Mauritanie–FMI : Un nouveau chèque de 50 millions de dollars… mais pour quel changement réel ?

ven, 04/07/2025 - 12:43

  Le Fonds Monétaire International (FMI) vient de signer un nouveau décaissement de près de 50 millions de dollars en faveur de la Mauritanie, au titre des programmes de la Facilité Élargie de Crédit (FEC), du Mécanisme Élargi de Crédit (MEDC) et du Fonds pour la Résilience et la Durabilité (FRD). C'est la quatrième revue de ces programmes depuis 2023 et, une fois de plus, le pays récolte les félicitations de l'institution de Bretton Woods pour sa « résilience » et ses « progrès ».

Mais au-delà des discours et des chiffres, une question demeure : ces financements successifs, censés consolider l'économie nationale et amorcer une transformation structurelle, parviennent-ils réellement à améliorer la vie des Mauritaniens ?

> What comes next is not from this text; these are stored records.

(** * django_redis_sentinel.sentinel: the Sentinel-aware cache client

    A shallow embedding of [SentinelClient] (sentinel.py) and the
    properties of its connection-string parser, its two cached client
    slots, its discovery logic and its failover decorator.

    Python values are modelled as follows:
    - [str] as [string], read as a sequence of code points below 256;
    - [int] as [Z];
    - an exception as its class, given by the method resolution order of
      the class, and its message;
    - the instance attributes of [SentinelClient] as a record threaded
      through a state-and-exception monad;
    - the collaborators (Sentinel, the random generator, the connection
      factory, the Django settings) as an environment of oracles. *)

From Stdlib Require Import ZArith Ascii String DecimalString DecimalPos.
From stdpp Require Import gmap strings list.

Local Open Scope string_scope.
Local Open Scope Z_scope.

(** ** Exceptions *)

Module Py.

(** An exception instance: the qualified names of its class and of the
    classes it inherits from, most specific first, and [str(e)]. *)
Record Exception := mkExc {
  exc_mro : list string;
  exc_msg : string
}.

Definition isinstance (e : Exception) (cls : string) : bool :=
  existsb (String.eqb cls) (exc_mro e).

Definition isinstance_any (e : Exception) (classes : list string) : bool :=
  existsb (isinstance e) classes.

Definition base_mro : list string :=
  ["builtins.Exception"; "builtins.BaseException"].

Definition lookup_error_mro : list string :=
  "builtins.LookupError" :: base_mro.

Definition connection_error_mro : list string :=
  ["builtins.ConnectionError"; "builtins.OSError"] ++ base_mro.

Definition redis_error_mro : list string :=
  "redis.exceptions.RedisError" :: base_mro.

Definition IndexError (msg : string) : Exception :=
  mkExc ("builtins.IndexError" :: lookup_error_mro) msg.

Definition ValueError (msg : string) : Exception :=
  mkExc ("builtins.ValueError" :: base_mro) msg.

Definition TypeError (msg : string) : Exception :=
  mkExc ("builtins.TypeError" :: base_mro) msg.

Definition KeyError (msg : string) : Exception :=
  mkExc ("builtins.KeyError" :: lookup_error_mro) msg.

Definition ConnectionError (msg : string) : Exception :=
  mkExc connection_error_mro msg.

Definition ConnectionResetError (msg : string) : Exception :=
  mkExc ("builtins.ConnectionResetError" :: connection_error_mro) msg.

Definition ConnectionRefusedError (msg : string) : Exception :=
  mkExc ("builtins.ConnectionRefusedError" :: connection_error_mro) msg.

Definition BrokenPipeError (msg : string) : Exception :=
  mkExc ("builtins.BrokenPipeError" :: connection_error_mro) msg.
(** X13.  On a cluster where the namespace and the secret exist,
    [k8s.update_secret] returns, and the listing of the group then holds the
    new data under the name it was given: [update_secret] followed by
    [display_secrets] with the same group and name returns normally and
    prints the update message, the header and one line for each item of the
    new mapping. *)
Theorem update_then_display :
  forall (cluster : Type) (K : k8s.api cluster) (c c' : cluster)
         (namespace g n : string) (kv : pydict string)
         (secrets : pydict Secret) (found : Secret),
    k8s.namespace_exists K c namespace = Ok true ->
    k8s.secret_exists K c namespace (g ++ "-" ++ n) = Ok true ->
    k8s.update_secret K c namespace (g ++ "-" ++ n) kv = (c', Ok tt) ->
    k8s.namespace_exists K c' namespace = Ok true ->
    k8s.list_secrets K c' namespace (Some g) = Ok secrets ->
    Dict.get (g ++ "-" ++ n) secrets = Some found ->
    data found = kv ->
    let o := bind (update_secret K namespace g n kv)
                  (fun _ => display_secrets K namespace (Some g) (Some n)) c in
    value o = Ok tt
    /\ final o = c'
    /\ mutations (trace o) = [UpdateSecret namespace (g ++ "-" ++ n) kv]
    /\ printed (trace o) =
         ("secret=" ++ n ++ " in group=" ++ g ++ " updated")
         :: header_line n
         :: map (fun item => "-> " ++ without_newlines (fst item) ++ "="
                                  ++ without_newlines (snd item)) kv.
Proof.
  intros cluster K c c' namespace g n kv secrets found Hns Hs Hup Hns' Hl Hg Hd o.
  assert (Ho : o = mkOutcome c'
                 ([NamespaceExists namespace; SecretExists namespace (g ++ "-" ++ n);
                   UpdateSecret namespace (g ++ "-" ++ n) kv;
                   Print ("secret=" ++ n ++ " in group=" ++ g ++ " updated");
                   NamespaceExists namespace; ListSecrets namespace (Some g);
                   Print (header_line n)]
                  ++ map (fun item => Print (render_line (fst item) (snd item))) kv)
                 (Ok tt)).
  { subst o. unfold bind at 1.
    rewrite (update_secret_present K c namespace g n kv Hns Hs).
    unfold _create_complete_secret_name. cbv zeta. rewrite Hup.
    cbn [fst snd value final trace].
    rewrite (display_secrets_named K c' namespace n (Some g) secrets Hns'
               (andb_false_r _) Hl).
    unfold _create_complete_secret_name, format_optional. rewrite Hg, Hd.
    reflexivity. }
  rewrite Ho. cbn [value final trace]. repeat split.
  - unfold mutations. rewrite filter_app. cbn [filter is_mutation app].
    fold (mutations (map (fun item => Print (render_line (fst item) (snd item))) kv)).
    now rewrite mutations_lines.
  - rewrite printed_app, printed_rendered. reflexivity.
Qed.

Lemma update_then_display_witness :
  let o := bind (update_secret MemStore.store "dev" "g" "n" [("K", "W"); ("L", "X")])
                (fun _ => display_secrets MemStore.store "dev" (Some "g") (Some "n"))
                MemStore.dev_one in
  value o = Ok tt
  /\ printed (trace o) =
     ["secret=n in group=g updated"; header_line "n"; "-> K=W"; "-> L=X"].
Proof.
  destruct (update_then_display _ MemStore.store MemStore.dev_one
              [("dev", [("g-n", mkSecret "g-n" "g" [("K", "W"); ("L", "X")])])]
              "dev" "g" "n" [("K", "W"); ("L", "X")]
              [("g-n", mkSecret "g-n" "g" [("K", "W"); ("L", "X")])]
              (mkSecret "g-n" "g" [("K", "W"); ("L", "X")])
              eq_refl eq_refl eq_refl eq_refl eq_refl eq_refl eq_refl)
    as (Hv & _ & _ & Hp).
  split; [exact Hv|exact Hp].
Defined.

(** X14.  On a cluster where the namespace and the secret exist,
    [k8s.delete_secret] returns, and the listing of the group then no longer
    holds the name it was given: [delete_secret] followed by
    [display_secrets] with the same group and name returns normally and
    prints the deletion message, the header and the cannot-find message. *)
Theorem delete_then_display :
  forall (cluster : Type) (K : k8s.api cluster) (c c' : cluster)
         (namespace g n : string) (secrets : pydict Secret),
    k8s.namespace_exists K c namespace = Ok true ->
    k8s.secret_exists K c namespace (g ++ "-" ++ n) = Ok true ->
    k8s.delete_secret K c namespace (g ++ "-" ++ n) = (c', Ok tt) ->
    k8s.namespace_exists K c' namespace = Ok true ->
    k8s.list_secrets K c' namespace (Some g) = Ok secrets ->
    Dict.get (g ++ "-" ++ n) secrets = None ->
    bind (delete_secret K namespace g n)
         (fun _ => display_secrets K namespace (Some g) (Some n)) c =
    mkOutcome c'
      [NamespaceExists namespace; SecretExists namespace (g ++ "-" ++ n);
       DeleteSecret namespace (g ++ "-" ++ n);
       Print ("secret=" ++ n ++ " in group=" ++ g ++ " deleted from namespace=" ++ namespace);
       NamespaceExists namespace; ListSecrets namespace (Some g);
       Print (header_line n); Print (cannot_find n namespace)]
      (Ok tt).
Proof.
  intros cluster K c c' namespace g n secrets Hns Hs Hdel Hns' Hl Hg.
  unfold bind at 1.
  rewrite (delete_secret_present K c namespace g n Hns Hs).
  unfold _create_complete_secret_name. cbv zeta. rewrite Hdel.
  cbn [fst snd value final trace].
  rewrite (display_secrets_named K c' namespace n (Some g) secrets Hns'
             (andb_false_r _) Hl).
  unfold _create_complete_secret_name, format_optional. rewrite Hg.
  reflexivity.
Qed.

Lemma delete_then_display_witness :
  bind (delete_secret MemStore.store "dev" "g" "n")
       (fun _ => display_secrets MemStore.store "dev" (Some "g") (Some "n"))
       MemStore.dev_one =
  mkOutcome MemStore.dev_empty
    [NamespaceExists "dev"; SecretExists "dev" ("g" ++ "-" ++ "n");
     DeleteSecret "dev" ("g" ++ "-" ++ "n");
     Print ("secret=" ++ "n" ++ " in group=" ++ "g" ++ " deleted from namespace=" ++ "dev");
     NamespaceExists "dev"; ListSecrets "dev" (Some "g");
     Print (header_line "n"); Print (cannot_find "n" "dev")]
    (Ok tt).
Proof.
  exact (delete_then_display _ MemStore.store MemStore.dev_one MemStore.dev_empty
           "dev" "g" "n" [] eq_refl eq_refl eq_refl eq_refl eq_refl eq_refl).
Defined.
Lemma idToken_ws c t caps : is_ws c = true → idToken (c :: t) caps = None.
Proof.
  intros [H1 H2]%ws_not_letter. rewrite idToken_eq.
  change (js "doi:") with (100 :: js "oi:").
  change (js "pmid:") with (112 :: js "mid:").
  cbn [stripLit chr_eq].
  change (canon 100) with 68. change (canon 112) with 80.
  by rewrite (N.eqb_sym 68), (N.eqb_sym 80), H1, H2.
Qed.

Lemma commandRegex_at keyword s :
  match_at true (commandRegex keyword) s
  = match stripLit true keyword s with
    | Some (x :: s1) =>
        if is_ws x then idToken (afterRun is_ws s1) [] else None
    | _ => None
    end.
Proof.
  unfold match_at, commandRegex.
  change (rmatch true (Cat (lit keyword) ?r) s [] ?k)
    with (rmatch true (lit keyword) s [] (λ s' caps', rmatch true r s' caps' k)).
  rewrite rmatch_lit. destruct (stripLit true keyword s) as [[|x s1]|]; try done.
  change (rmatch true (Cat (Plus is_ws) ?r) (x :: s1) [] ?k)
    with (if is_ws x then star is_ws s1 (λ s'', idToken s'' []) else None).
  destruct (is_ws x); [|done].
  apply star_no_backtrack.
  intros c t Hc. by apply idToken_ws.
Qed.

Lemma commandAt_match keyword s caps :
  match_at true (commandRegex keyword) s = Some caps ↔
  ∃ idt tok, caps = [idt; tok] ∧ CommandAt keyword s idt tok.
Proof.
  rewrite commandRegex_at. split.
  - destruct (stripLit true keyword s) as [[|x s1]|] eqn:E; try done.
    destruct (is_ws x) eqn:Ex; [|done].
    intros (idt & tok & rest & Hs & Hidt & Htok & Hall & Hrest & ->)%idToken_Some.
    apply stripLit_ci_Some in E as (kw & -> & Hkw).
    exists idt, tok. split; [done|].
    exists kw, (x :: run is_ws s1), rest.
    split. { simpl. by rewrite <- Hs, <- run_afterRun. }
    split; [done|]. split; [done|].
    split; [constructor; [done | apply run_Forall]|]. done.
  - intros (idt & tok & -> & kw & ws & rest & -> & Hkw & Hws & Hall & Hidt & Htok
            & Htall & Hrest).
    assert (E : stripLit true keyword (kw ++ ws ++ idt ++ tok ++ rest)
                = Some (ws ++ idt ++ tok ++ rest)).
    { apply stripLit_ci_Some. by exists kw. }
    rewrite E. destruct ws as [|x ws]; [done|].
    apply Forall_cons in Hall as [Hx Hall]. simpl. rewrite Hx.
    assert (Hafter : afterRun is_ws (ws ++ idt ++ tok ++ rest) = idt ++ tok ++ rest).
    { apply run_app; [done|]. intros c Hc.
      destruct (is_ws c) eqn:Ec; [|done]. apply ws_not_letter in Ec as [E1 E2].
      destruct idt as [|c0 idt]; [by destruct Hidt|].
      simpl in Hc. injection Hc as ->.
      rewrite !fmap_cons in Hidt.
      destruct Hidt as [Hidt | Hidt]; injection Hidt as Hc0 _;
        rewrite Hc0 in *; done. }
    rewrite Hafter. apply idToken_Some.
    exists idt, tok, rest. done.
Qed.

Lemma FirstCommand_jsmatch keyword comment idt tok :
  FirstCommand keyword comment idt tok ↔
  jsmatch true (commandRegex keyword) comment = Some [idt; tok].
Proof.
  rewrite jsmatch_Some. split.
  - intros (pre & t & -> & Hat & Hfirst). exists pre, t.
    split; [done|]. split.
    + apply commandAt_match. by exists idt, tok.
    + intros pre' t' Hs Hlen.
      destruct (match_at true (commandRegex keyword) t') as [caps|] eqn:E; [|done].
      apply commandAt_match in E as (idt' & tok' & _ & Hat').
      by destruct (Hfirst pre' t' idt' tok' Hs Hlen).
  - intros (pre & t & -> & Hm & Hfirst). exists pre, t.
    split; [done|]. split.
    + apply commandAt_match in Hm as (idt' & tok' & [= -> ->] & Hat). done.
    + intros pre' t' idt' tok' Hs Hlen Hat.
      specialize (Hfirst pre' t' Hs Hlen).
      assert (match_at true (commandRegex keyword) t' = Some [idt'; tok'])
        by (apply commandAt_match; by exists idt', tok').
      congruence.
Qed.

Lemma NoCommand_jsmatch keyword comment :
  NoCommand keyword comment ↔ jsmatch true (commandRegex keyword) comment = None.
Proof.
  rewrite jsmatch_None. split.
  - intros Hno pre t Hs.
    destruct (match_at true (commandRegex keyword) t) as [caps|] eqn:E; [|done].
    apply commandAt_match in E as (idt & tok & _ & Hat).
    by destruct (Hno pre t idt tok Hs).
  - intros Hnone pre t idt tok Hs Hat.
    assert (match_at true (commandRegex keyword) t = Some [idt; tok])
      by (apply commandAt_match; by exists idt, tok).
    rewrite (Hnone pre t Hs) in H. done.
Qed.

End CommandMatch.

Des indicateurs macroéconomiques flatteurs… mais une réalité sociale inchangée

Selon le FMI, la Mauritanie affiche une croissance de 5,2 % en 2024, appelée à atteindre 4 % en 2025. L’inflation est jugée sous contrôle, les réserves de change sont « confortables » et la dette publique tend à se stabiliser autour de 41 % du PIB. Des résultats qui séduisent les bailleurs de fonds et les partenaires techniques.

Pourtant, sur le terrain, ces performances macroéconomiques restent sans véritable impact sur les conditions de vie de la majorité des citoyens. La pauvreté, le chômage massif des jeunes, la cherté de la vie et la dégradation des services sociaux de base demeurent des réalités quotidiennes. Le contraste est frappant entre la rhétorique des institutions internationales et la détresse des ménages mauritaniens.

Des réformes cosmétiques ?

Le FMI salue l’adoption récente de lois anticorruption et les efforts de réforme monétaire. Mais en Mauritanie, ces réformes peinent à convaincre. De nombreuses voix dénoncent des mesures davantage motivées par la nécessité de satisfaire aux exigences des bailleurs que par une réelle volonté politique de transformation.

« On parle de lutte contre la corruption, mais les grandes affaires restent impunies, et les cercles du pouvoir continuent de concentrer les richesses et les privilèges », confie un économiste sous couvert d’anonymat.

De même, le secteur extractif – notamment l’or, le fer et les hydrocarbures – reste le moteur principal de l’économie, exposant le pays à la volatilité des marchés mondiaux. Les réformes destinées à diversifier l’économie, notamment par le développement de l’agriculture, des services et des industries locales, avancent au ralenti.

Une dette maîtrisée, mais à quel prix ?

Le FMI se félicite de la stabilisation de la dette publique, mais cette rigueur budgétaire s’accompagne de réductions des dépenses courantes, y compris dans des domaines stratégiques comme l’éducation, la santé et les infrastructures sociales. Le « respect du cadre budgétaire » risque ainsi de se faire au détriment des populations les plus vulnérables.

Une dépendance accrue aux financements extérieurs

La multiplication des décaissements – près de 166,5 millions de dollars en deux ans – traduit surtout la dépendance croissante de la Mauritanie aux financements extérieurs. Cette manne financière, loin d’être accompagnée de résultats tangibles pour les citoyens, alimente un cycle où la survie économique du pays semble suspendue aux signatures d’accords internationaux.

Quelles perspectives ?

Loin des bilans triomphalistes, il apparaît urgent que la Mauritanie opère un véritable sursaut en matière de gouvernance, de lutte contre la corruption et de justice sociale. Sans cela, les chiffres flatteurs risquent de rester ce qu’ils sont : des indicateurs macroéconomiques déconnectés d’une réalité marquée par les inégalités, la précarité et la marginalisation de larges pans de la population.

Les partenaires internationaux, quant à eux, gagneraient à adopter une posture plus exigeante, en liant les aides et financements à des engagements concrets et vérifiables en matière de gouvernance et de développement inclusif.